- Japanese cover art
- Developer: Nippon Ichi Software
- Publisher: Nippon Ichi Software
- Director: Masayuki Furuya
- Artist: Masayuki Furuya
- Composers: Hajime Sugie ZIZZ Studio
- Engine: Unreal Engine 4
- Platform: PlayStation 4
- Release: JP: July 13, 2017;
- Genres: Tactical role-playing, sandbox
- Mode: Single-player

= Hakoniwa Company Works =

2017 tactical role-playing game

Hakoniwa Company Works (ハコニワカンパニワークス, Hakoniwa Kanpani Wākusu) is a tactical role-playing game with elements of a sandbox game developed and published by Nippon Ichi Software. The game was released in Japan on July 13, 2017, for PlayStation 4. The theme song of the game is called "Hakoniwa Ambition" and is performed by Kaoru Hayano.

==Setting==
Hakoniwa Company Works takes place in Cloud's End, a world where countless islands float in the sky. The protagonist becomes the leader of a company that connects the islands and takes on requests. The protagonist is supported by Meme Kazamidori, a cheerful girl who used to work for a famous company.

==Gameplay==
In battle, players can use the destructible environment to their advantage with strategic positioning. Destroyed blocks can also give the player materials. By gathering materials, players can craft buildings, decorations and objects. Some of these objects, such as a furnace, can be used to create even more items. Players are able to power-up their characters by crafting and placing objects in the house the specific character lives in. Each single object can increase and decrease certain stats. Like in some other tactical role-playing games, characters employ five Jobs. The Boss job is for all-rounders. The Attacker class specializes in combat. The Rounder job focuses on supporting allies. The Bowler job specializes in map damage. The Carry job focuses on gathering materials. Skills can give players small advantages, for example by breaking blocks on the map or providing buffs.
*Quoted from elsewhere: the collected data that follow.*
Definition c_step (alloc : Z -> bool) (o : aop) : M (list Z) Z :=
  match o with
  | Add id d => add_attribute alloc id d
  | SetAttr id d => set_attribute alloc id d
  | RemoveEmpty id => remove_empty_attribute id
  | Modify as_ => modify_attributes_list alloc (block_of as_)
  end.

(** What an operation may add to a block. *)
Definition op_attrs (o : aop) : list attr :=
  match o with
  | Add id d | SetAttr id d => [(id, d)]
  | RemoveEmpty _ => []
  | Modify as_ => as_
  end.

Definition refines (m : M (list Z) Z) (f : list attr -> Z * list attr) (b : list Z) (l : list attr) : Prop :=
  exists b', m b = (Ret (f l).1, b') /\ rep b' (f l).2.

Lemma del_attr_le id l : lenZ (enc (del_attr id l)) <= lenZ (enc l).
Proof.
  induction l as [|[i d] l IH]; [simpl; lia|]. cbn [del_attr]. pose proof (lenZ_nonneg d).
  destruct (i =? id); rewrite !lenZ_enc_cons; cbn [snd]; lia.
Qed.

Lemma add_refines alloc a b l :
  rep b l -> is_u 32 a.1 -> lenZ (enc l) + lenZ (enc [a]) < 2 ^ 32 ->
  refines (add_attribute alloc a.1 a.2) (a_add alloc a) b l.
Proof.
  intros H Hi Hd. rewrite lenZ_enc_cons in Hd. change (lenZ (enc [])) with 0 in Hd.
  destruct (add_attribute_spec alloc a.1 a.2 b l H Hi) as (b' & E & Hr); [lia|].
  exists b'. unfold a_add. destruct a as [i d]. simpl in *. by destruct (add_allocs _ _ _).
Qed.

Lemma set_refines alloc a b l :
  rep b l -> is_u 32 a.1 -> lenZ (enc l) + lenZ (enc [a]) < 2 ^ 32 ->
  refines (set_attribute alloc a.1 a.2) (a_set alloc a) b l.
Proof.
  intros H Hi Hd. pose proof (del_attr_le a.1 l). unfold refines, set_attribute, a_set.
  pose proof (remove_attribute_spec a.1 false b l H) as Hs. unfold remove_spec in Hs.
  destruct (find_attr a.1 l) as [d|] eqn:Ef; cbn [andb] in Hs.
  - destruct Hs as (b1 & E1 & H1). rewrite (bind_run _ _ _ _ _ E1). cbn.
    apply add_refines; [done | done | lia].
  - destruct (find_attr_None _ _ Ef) as [_ Ed]. rewrite Ed in *. rewrite (bind_run _ _ _ _ _ Hs).
    apply add_refines; done.
Qed.

Lemma remove_empty_refines id b l : rep b l ->
  refines (remove_empty_attribute id) (a_remove_empty id) b l.
Proof.
  intros H. unfold refines, remove_empty_attribute, a_remove_empty.
  pose proof (remove_attribute_spec id true b l H) as Hs. unfold remove_spec in Hs.
  destruct (find_attr id l) as [[|x d]|]; [done | | by exists b].
  rewrite (proj2 (Z.eqb_neq _ _)) in Hs by (unfold lenZ; simpl length; lia). by exists b.
Qed.

Lemma lenZ_enc_del_add a l : lenZ (enc (del_attr a.1 l ++ [a])) <= lenZ (enc l) + lenZ (enc [a]).
Proof. rewrite lenZ_enc_app. pose proof (del_attr_le a.1 l). lia. Qed.

Lemma modify_loop_refines alloc fuel head p as_ r b l :
  head = p ++ enc as_ ++ r -> Forall attr_ok as_ -> (length as_ < fuel)%nat ->
  rep b l -> lenZ (enc l) + lenZ (enc as_) < 2 ^ 32 ->
  refines (modify_loop fuel alloc head (lenZ p) (lenZ p + lenZ (enc as_))) (a_modify alloc as_) b l.
Proof.
  revert fuel p b l. induction as_ as [|[i d] as_ IH]; intros [|fuel] p b l Hh Hok Hf Hr Hs;
    try (simpl in Hf; lia).
  { exists b. cbn [modify_loop a_modify]. by rewrite Z.add_0_r, Z.ltb_irrefl. }
  inversion_clear Hok as [|? ? [Ha1 Ha2] Hok']. cbn [fst snd] in Ha1, Ha2.
  rewrite lenZ_enc_cons in *. cbn [snd] in *. pose proof (lenZ_nonneg d). pose proof (lenZ_nonneg (enc as_)).
  rewrite enc_cons, <- app_assoc in Hh. pose proof (lenZ_enc1 (i, d)) as E1. cbn [snd] in E1.
  unfold refines. cbn [modify_loop a_modify]. rewrite (proj2 (Z.ltb_lt _ _)) by lia. cbn [negb].
  assert (attr_head head (lenZ p) = Some (i, lenZ d)) as -> by (rewrite Hh; by apply (attr_head_at p (i, d))).
  assert (rd head (lenZ p + 8) (lenZ d) = Some d) as Hd by (rewrite Hh; by apply (attr_data_at p (i, d))).
  unfold bind at 1. unfold of_opt at 1, ret at 1. unfold bind at 1. rewrite Hd. unfold of_opt at 1, ret at 1.
  destruct (set_refines alloc (i, d) b l Hr Ha1) as (b1 & E & Hr1).
  { rewrite lenZ_enc_cons. change (lenZ (enc [])) with 0. cbn [snd]. lia. }
  cbn [fst snd] in E. rewrite (bind_run _ _ _ _ _ E).
  destruct (a_set alloc (i, d) l) as [rc l'] eqn:Ea. cbn [fst snd] in *.
  destruct (negb (rc =? 0)) eqn:Erc; [by exists b1|].
  replace (lenZ p + (8 + lenZ d)) with (lenZ (p ++ enc1 (i, d))) by (rewrite lenZ_app; lia).
  replace (lenZ p + (8 + lenZ d + lenZ (enc as_))) with (lenZ (p ++ enc1 (i, d)) + lenZ (enc as_))
    by (rewrite lenZ_app; lia).
  apply IH; [by rewrite <- app_assoc | done | simpl in Hf; lia | done |].
  pose proof (lenZ_enc_del_add (i, d) l) as Hle. pose proof (del_attr_le i l).
  rewrite lenZ_enc_cons in Hle. change (lenZ (enc [])) with 0 in Hle. cbn [fst snd] in Hle.
  unfold a_set, a_add in Ea. destruct (add_allocs _ _ _); simplify_eq; cbn [fst] in *; lia.
Qed.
The game also features a "Drawing" system that allows players to create things as they want them to appear.

==Development==
Originally teased on March 26, 2017, through a 50-second [//www.youtube.com/watch?v=iKgXRMCfsnA?title=video video] on Nippon Ichi Software's YouTube channel, the game was fully revealed as Hakoniwa Company Works in the following issue of Dengeki PlayStation. Upon reveal, many fans made the comparison with Minecraft because of the voxel-based art style and the crafting gameplay shown in the teaser video. The game is the first game by Nippon Ichi Software known to be built in Unreal Engine. This was revealed through a splash screen at the beginning of a trailer for the game released by the publisher on June 23, 2017. According to Media Create, 4,586 copies of the game were sold in the week of its release, making it the eleventh best-selling game of the week.